Management of Pediatric Asthma


Asthma is the most common chronic disorder in children and young adults ,contributing substantially to the overall morbidity and mortality rates , and health care costs throughout the world. The incidence of asthma is higher under the age of 5 years than at any subsequent age .

    In addition to the rising mortality from this disease , asthma has major impact on the quality of life , activity level , and school Performance of millions of children throughout the world . The recent alarming increase in asthma morbidity and mortality has led to an increased worldwide focus on asthma research , ranging from basic studies on its molecular and cellular mechanisms to new therapeutic interventions in its management. With enhanced understanding of the pathogenic mechanisms underlying the disease , improvements in its therapeutic intervention, and implementation of preventive measures, new information is anticipated that should facilitate the control of sumptoms and improve the quality of life children with asthma.

    It is well recognized that the proper management of a child with asthma represents an intergrated approach that is focused on minimizing the impact of the disease both on the child and his/her family. Moreover , it is recognized further that two of the major issues contributing to asthma morbidity and mortality are “underdiagnosis” and “inappropriate management”. both of which are often due to a lack of adequate education.
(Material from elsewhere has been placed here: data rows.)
(** A number that was read has a text. *)
Lemma scanNumber_scans s : scans s (scanNumber N s).
Proof.
  unfold scanNumber. destruct (readDigits (skip_sign s)) as [ds r].
  set (r1 := match consume 46 r with Some r => (readDigits r).2 | None => r end).
  assert (∀ r', scans s (match ParseFloat (take (length s - length r') s) with
                         | Some v => Ok (mkToken tokNumber (take (length s - length r') s) v 0 false, r')
                         | None => Err (syntaxErr (offset N s)) end)) as H.
  { intros r'. destruct (Nat.le_gt_cases (length s) (length r')) as [Hle|Hgt].
    - replace (length s - length r')%nat with 0%nat by lia. rewrite take_0, ParseFloat_nil. done.
    - destruct (ParseFloat _); [exact Hgt|done]. }
  destruct (_ || _); [|apply H]. destruct (readDigits (skip_sign (drop 1 r1))) as [es r2].
  case_bool_decide; [done|apply H].
Qed.

Lemma isIdentStart_key c : isIdentStart c = true → isKeyChar c = true.
Proof. unfold isKeyChar. by intros ->. Qed.

Lemma scan_scans prev s : s ≠ [] → scans s (scan N prev s).
Proof.
  intros Hs. assert (length s ≠ 0)%nat as Hl by (by destruct s). unfold scan.
  destruct (isQuote _); [by apply scanString_scans|]. destruct (_ =? 64); [by apply scanReference_scans|].
  destruct (_ =? 91); [apply scanModifier_scans|]. destruct (_ || _); [done|].
  destruct (_ || _); [apply scanNumber_scans|]. destruct (_ && _); [apply scanNumber_scans|].
  destruct (isIdentStart _) eqn:Hi.
  - unfold scanIdent, readKeyChars. pose proof (span_first isKeyChar s (isIdentStart_key _ Hi) Hs) as H.
    destruct (span isKeyChar s). exact H.
  - unfold scanPunct, scanOperator. repeat case_match; cbn; try rewrite length_drop; lia || done.
Qed.

(** ** Tokens *)

(** How much is left. *)
Definition left_ (p : parser) : nat := length (l_rest (p_lx p)).
Definition at_eof (p : parser) : Prop := kind p = tokEOF.
#[local] Instance at_eof_dec p : Decision (at_eof p).
Proof. unfold at_eof. apply _. Defined.

(** [p'] is further on than [p]: less is left, unless the end was reached. *)
Definition moved (p p' : parser) : Prop :=
  (left_ p' ≤ left_ p)%nat ∧ (¬ at_eof p' → (left_ p' < left_ p)%nat).

Lemma moved_trans p1 p2 p3 : moved p1 p2 → moved p2 p3 → moved p1 p3.
Proof. unfold moved. intros [Ha Hb] [Hc Hd]. split; [lia|]. intros H. specialize (Hd H). lia. Qed.

Lemma advance_moved p : match advance N p with Ok p' => moved p p' | Err e => Sentinel e ≠ ErrFuel end.
Proof.
  unfold advance, next. pose proof (skipSpace_length (l_rest (p_lx p))) as Hsk.
  case_bool_decide as He.
  - cbn [mbind result_bind]. unfold moved, left_, at_eof, kind. cbn. rewrite He in *. split; [cbn; lia|done].
  - pose proof (scan_scans (prevOperand (p_lx p)) _ He) as H.
    destruct (scan N _ _) as [[t r]|e]; cbn [mbind result_bind scans] in *; [|exact H].
    unfold moved, left_. cbn [l_rest p_lx]. lia.
Qed.

(** ** The parser *)

(** A parser that succeeds started at a token and moved on; one that fails does not report
    the bound of a loop. *)
Definition sane {A} (p : parser) (r : presult A) : Prop :=
  match r with Ok (_, p') => ¬ at_eof p ∧ moved p p' | Err e => Sentinel e ≠ ErrFuel end.

(** The same for a parser that may read nothing. *)
Definition weakly_sane {A} (p : parser) (r : presult A) : Prop :=
  match r with Ok (_, p') => p' = p ∨ moved p p' | Err e => Sentinel e ≠ ErrFuel end.

Lemma moved_weak_trans p1 p2 p3 : moved p1 p2 → p3 = p2 ∨ moved p2 p3 → moved p1 p3.
Proof. intros H [->|H']; [done|by eapply moved_trans]. Qed.

(** Sequencing: after a part that moved, a part that may read nothing. *)
Lemma sane_bind {A B} p (r : presult A) (f : A * parser → presult B) :
  sane p r → (∀ x p', r = Ok (x, p') → weakly_sane p' (f (x, p'))) → sane p (r ≫= f).
Proof.
  destruct r as [[x p']|e]; cbn; [|done]. intros [He Hm] H. specialize (H x p' eq_refl).
  destruct (f (x, p')) as [[y p'']|e']; cbn in *; [|done]. split; [done|]. by eapply moved_weak_trans.
Qed.

Lemma weakly_sane_bind {A B} p (r : presult A) (f : A * parser → presult B) :
  weakly_sane p r → (∀ x p', r = Ok (x, p') → weakly_sane p' (f (x, p'))) → weakly_sane p (r ≫= f).
Proof.
  destruct r as [[x p']|e]; cbn; [|done]. intros Hm H. specialize (H x p' eq_refl).
  destruct (f (x, p')) as [[y p'']|e']; cbn in *; [|done].
  destruct Hm as [->|Hm]; [done|right]. by eapply moved_weak_trans.
Qed.

Lemma sane_weak {A} p (r : presult A) : sane p r → weakly_sane p r.
Proof. destruct r as [[x p']|e]; cbn; [|done]. intros [_ ?]. by right. Qed.

Lemma ret_weak {A} p (x : A) : weakly_sane p (Ok (x, p)).
Proof. by left. Qed.

Lemma then_advance_sane {A} (x : A) p : ¬ at_eof p → sane p (then_advance N x p).
Proof.
  intros He. unfold then_advance. pose proof (advance_moved p) as H.
  destruct (advance N p) as [p'|e]; cbn; [done|exact H].
Qed.

(** Reading a token first. *)
Lemma advance_bind {A} p (f : parser → presult A) :
  ¬ at_eof p → (∀ p', moved p p' → weakly_sane p' (f p')) → sane p (advance N p ≫= f).
Proof.
  intros He H. pose proof (advance_moved p) as Hm. destruct (advance N p) as [p'|e]; cbn; [|exact Hm].
  specialize (H p' Hm). destruct (f p') as [[y p'']|e']; cbn in *; [|done].
  split; [done|]. by eapply moved_weak_trans.
Qed.

Lemma is_kind_spec k p : is_kind k p = true ↔ kind p = k.
Proof. unfold is_kind. apply bool_decide_eq_true. Qed.

Lemma is_word_not_eof w p : bs w ≠ [] → is_word w p = true → ¬ at_eof p.
Proof.
  unfold is_word, keyword, at_eof. intros Hw H Heof. apply bool_decide_eq_true in H. unfold is_kind in H.
  rewrite Heof in H. by rewrite bool_decide_false in H.
Qed.

Lemma isOp_not_eof w p : isOp w p = true → ¬ at_eof p.
Proof. unfold isOp, at_eof. rewrite andb_true_iff, is_kind_spec. intros [-> _]. done. Qed.

Create HintDb progress.
#[local] Hint Resolve then_advance_sane sane_weak ret_weak : progress.
#[local] Hint Extern 1 (¬ at_eof _) => (eapply is_word_not_eof; [|eassumption]; done) : progress.
#[local] Hint Extern 1 (¬ at_eof _) => (eapply isOp_not_eof; eassumption) : progress.
#[local] Hint Extern 1 (¬ at_eof _) => (unfold at_eof in *; congruence) : progress.
#[local] Hint Extern 2 (sane _ (Err _)) => done : progress.
#[local] Hint Extern 2 (weakly_sane _ (Err _)) => done : progress.
#[local] Hint Extern 2 (sane _ (syntax_here _)) => done : progress.
#[local] Hint Extern 2 (weakly_sane _ (syntax_here _)) => done : progress.
#[local] Hint Extern 2 (sane _ (unsupported_here _)) => done : progress.
#[local] Hint Extern 2 (weakly_sane _ (unsupported_here _)) => done : progress.

Lemma parseWordLiteral_sane p : sane p (parseWordLiteral N p).
Proof.
  unfold parseWordLiteral. destruct (is_word "TRUE" p || is_word "YES" p) eqn:H1.
  { apply orb_true_iff in H1 as [H1|H1]; auto with progress. }
  destruct (is_word "FALSE" p || is_word "NO" p) eqn:H2.
  { apply orb_true_iff in H2 as [H2|H2]; auto with progress. }
  destruct (is_word "NULL" p || is_word "NIL" p) eqn:H3.
  { apply orb_true_iff in H3 as [H3|H3]; auto with progress. }
  unfold unsupportedWord. repeat case_match; auto with progress.
Qed.

(** Fuel that is enough for a loop at [p]. *)
Definition enough (n : nat) (p : parser) : Prop := (1 ≤ n)%nat ∧ (¬ at_eof p → (left_ p + 1 < n)%nat).

Lemma enough_fuel p : enough (fuel p) p.
Proof. unfold enough, fuel, left_. split; [lia|]. intros _. lia. Qed.

Lemma enough_more n m p : enough n p → (n ≤ m)%nat → enough m p.
Proof. intros [H1 H2] H. split; [lia|]. intros He. specialize (H2 He). lia. Qed.

Lemma enough_step n p p' : enough (S n) p → ¬ at_eof p → moved p p' → enough n p'.
Proof. intros [_ H] He [H1 H2]. specialize (H He). split; [lia|]. intros He'. specialize (H2 He'). lia. Qed.

Section Aggregate.
Variable lit : parser → presult literal.
Hypothesis lit_sane : ∀ p, sane p (lit p).

(** One iteration: the comma if it is not the first item, and the item. *)
Definition aggregate_item (items : list literal) (p : parser) : presult literal :=
  p ← (if bool_decide (items ≠ []) then if is_kind tokComma p then advance N p else syntax_here p else Ok p);
  lit p.

Lemma aggregate_loop_eq n items p :
  aggregate_loop N (S n) lit items p =
    if is_kind tokRBrace p then Ok (items, p)
    else '(item, p) ← aggregate_item items p; aggregate_loop N n lit (items ++ [item]) p.
Proof.
  cbn [aggregate_loop]. destruct (is_kind tokRBrace p); [done|]. unfold aggregate_item.
  destruct (bool_decide _); [|done]. destruct (is_kind tokComma p); [|done]. by destruct (advance N p).
Qed.

Lemma aggregate_item_sane items p : sane p (aggregate_item items p).
Proof using lit_sane.
  unfold aggregate_item. case_bool_decide; [|apply lit_sane].
  destruct (is_kind tokComma p) eqn:Hc; [|done]. apply is_kind_spec in Hc.
  apply advance_bind; [auto with progress|]. auto with progress.
Qed.

Lemma aggregate_loop_sane n : ∀ items p, enough n p → weakly_sane p (aggregate_loop N n lit items p).
Proof using lit_sane.
  induction n as [|n IH]; intros items p He; [destruct He; lia|]. rewrite aggregate_loop_eq.
  destruct (is_kind tokRBrace p); [apply ret_weak|]. pose proof (aggregate_item_sane items p) as Hs.
  destruct (aggregate_item items p) as [[item p']|e]; cbn in *; [|done]. destruct Hs as [Heof Hm].
  specialize (IH (items ++ [item]) p' (enough_step _ _ _ He Heof Hm)).
  destruct (aggregate_loop N n lit _ p') as [[its p'']|e]; cbn in *; [|done]. right. by eapply moved_weak_trans.
Qed.

Lemma aggregate_loop_fuel n : ∀ m items p, enough n p → enough m p →
  aggregate_loop N n lit items p = aggregate_loop N m lit items p.
Proof using lit_sane.
  induction n as [|n IH]; intros [|m] items p Hn Hm; [destruct Hn; lia|destruct Hn; lia|destruct Hm; lia|].
  rewrite !aggregate_loop_eq. destruct (is_kind tokRBrace p); [done|].
  pose proof (aggregate_item_sane items p) as Hs.
  destruct (aggregate_item items p) as [[item p']|e]; cbn; [|done]. destruct Hs as [Heof Hmv].
  apply IH; by eapply enough_step.
Qed.

Lemma parseAggregate_sane p : ¬ at_eof p → sane p (parseAggregate N lit p).
Proof using lit_sane.
  intros He. apply advance_bind; [done|]. intros p1 _.
  apply weakly_sane_bind; [apply aggregate_loop_sane, enough_fuel|]. intros items p2 H.
  destruct (decide (at_eof p2)) as [Heof|]; [|auto with progress].
  unfold then_advance. pose proof (advance_moved p2) as Hm. destruct (advance N p2); cbn; [by right|exact Hm].
Qed.
End Aggregate.
Lemma hex_value_nonneg c x : hex_value c = Some x → 0 ≤ x.
Proof.
  unfold hex_value. destruct (is_digit c) eqn:Hd; [apply is_digit_spec in Hd; intros [= <-]; lia|].
  destruct ((97 <=? c) && (c <=? 102)) eqn:H1; [bool_hyps; intros [= <-]; lia|].
  destruct ((65 <=? c) && (c <=? 70)) eqn:H2; [bool_hyps; intros [= <-]; lia|done].
Qed.

Lemma hex4_nonneg s r : hex4 s = Some r → 0 ≤ r.
Proof.
  unfold hex4. destruct (mapM hex_value (take 4 s)) as [l|] eqn:Hm; [|done]. apply mapM_Some_1 in Hm.
  assert (Forall (λ x, 0 ≤ x) l) as Hl.
  { eapply Forall2_Forall_r; [exact Hm|]. apply Forall_forall. intros c _ x. apply hex_value_nonneg. }
  destruct l as [|a [|b [|c [|d [|]]]]]; try done. intros [= <-].
  rewrite !Forall_cons in Hl. destruct Hl as (? & ? & ? & ? & _). lia.
Qed.

Lemma write_rune_ok r : 0 ≤ r → text_ok (write_rune r).
Proof.
  intros Hr. pose proof (Z.mod_pos_bound r 64 ltac:(lia)). pose proof (Z.mod_pos_bound (r / 64) 64 ltac:(lia)).
  pose proof (Z.mod_pos_bound (r / 4096) 64 ltac:(lia)).
  assert (0 ≤ r / 64 ∧ 0 ≤ r / 4096 ∧ 0 ≤ r / 262144) by (split_and!; apply Z.div_pos; lia).
  unfold write_rune, text_ok. repeat case_match; repeat constructor; lia.
Qed.

Lemma scanUnicodeEscape_ok s w n : scanUnicodeEscape s = Some (w, n) → text_ok w.
Proof.
  unfold scanUnicodeEscape. destruct (hex4 s) as [r|] eqn:Hr; [|done]. apply hex4_nonneg in Hr.
  pose proof (write_rune_ok r Hr) as Hw. destruct (_ && _); [|by intros [= <- _]].
  destruct (hex4 (drop 6 s)) as [low|]; [|by intros [= <- _]].
  unfold decode_pair. destruct (_ && _) eqn:Hb; [|by intros [= <- _]]. intros [= <- _]. bool_hyps.
  apply write_rune_ok. lia.
Qed.

Lemma scanEscape_ok s w n : text_ok s → scanEscape s = Some (w, n) → text_ok w.
Proof.
  destruct s as [|c s]; [done|]. intros [Hc _]%Forall_cons. cbn [scanEscape].
  repeat (case_match; [intros; simplify_eq; repeat constructor; done|]).
  case_match; [|done]. destruct (scanUnicodeEscape s) as [[w' n']|] eqn:Hu; [|done]. intros [= <- _].
  by eapply scanUnicodeEscape_ok.
Qed.

Section Tokens.
Variable N : Z.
    Advances in the scientific understanding of the underlying mechanisms of asthma have led to treatment that can significantly improve the health of asthma patients.The Guidelines for the Diagnosis and Management of Asthma (“Guidelines”) developed by collaboration between the World Health Organization (WHO) and the National Heart. Lung and Blood Institute (NHLBI) of the United States and Updated in 1997,recommend Global Strategies for Asthma Management and Prevention. The Guidelines emphasiza:

1) assessment , monitoring of symptoms and follow up;

2) control of environmental factors to limit exposure to allergens and other triggers

3) use of appropriate medication ;and

4) education of the patient and family in asthma care. These recommendations promote a fundamentally new understanding of asthma and it’s treatment by emphasizing the role of inflammation in disease development , noting the importance of object monitoring of lung function , and stressing the need to establish partnership between patients and health care providers through patient education.

     Classification of bronchial asthma can be based on age , etiology , associated characteristics or severity . Classifications based on severity have been primarily designed as an approach to treatment . Generally a step-wise approach is employed to classify asthma severity as   intermittent ; mild moderate or severe persistent disease to guide pharmacotherapy , to prevent and control asthma symptoms , reduce the frequency and severity of asthma exacerbation, and reverse airflow obstruction. Thus, management of mild intermittent disease may require a comprehensive approach to controlling inflammation as well as bronchodilator treatment.

      Severe asthma can become a major clinical problem that requires specialist care and many different approaches to treatment . Recommendations in this component reflect the scientific concept that asthma is a chronic disorder with recurrent episodes of airflow limitation, mucus production , and cough . Asthma medications are thus categorized into two general classes:

1)Long-term control medications (anti-inflammatory agents) to control chronic symptoms, taken daily on a long-term basis to achieve and maintain control of persistent asthma (these medications are also known as long-term preventive, controller , or maintenance medications) and

2)quick-relief medications (short-acting bronchodilators) taken to provide prompt reversal of acute sumptoms due to airflow obstruction and relief of accompanying bronchoconstriction (these medications are also known as reliver or acute rescute medications).

    Patients with persistent asthma require both classes of medication.Anti-inflammatory agents for the child include cromolyn sodium and inhaled steroids.Bronchodilators include short-acting B2-adrenergic bronchodilators; the ophulline and oral long-acting B2-adrenergic agents are used as adjunctive therapy. Systemic corticosteroids are used in short bursts (ususally days) for acute severe asthma; long-term use is reserved for severe chronic asthma not adequately controlled with inhaled steroids at approved higher doses. Aerosolized preparations are preferred for the child because these generally induce fewer side effects. B-agonists, ipratropium bromide , and cromolyn sodium can be delivered by nebulizer. Spacers can be helpful for delivery of medications through metered dose inhalers in children and all other age groups and when used with a face mask in very young children.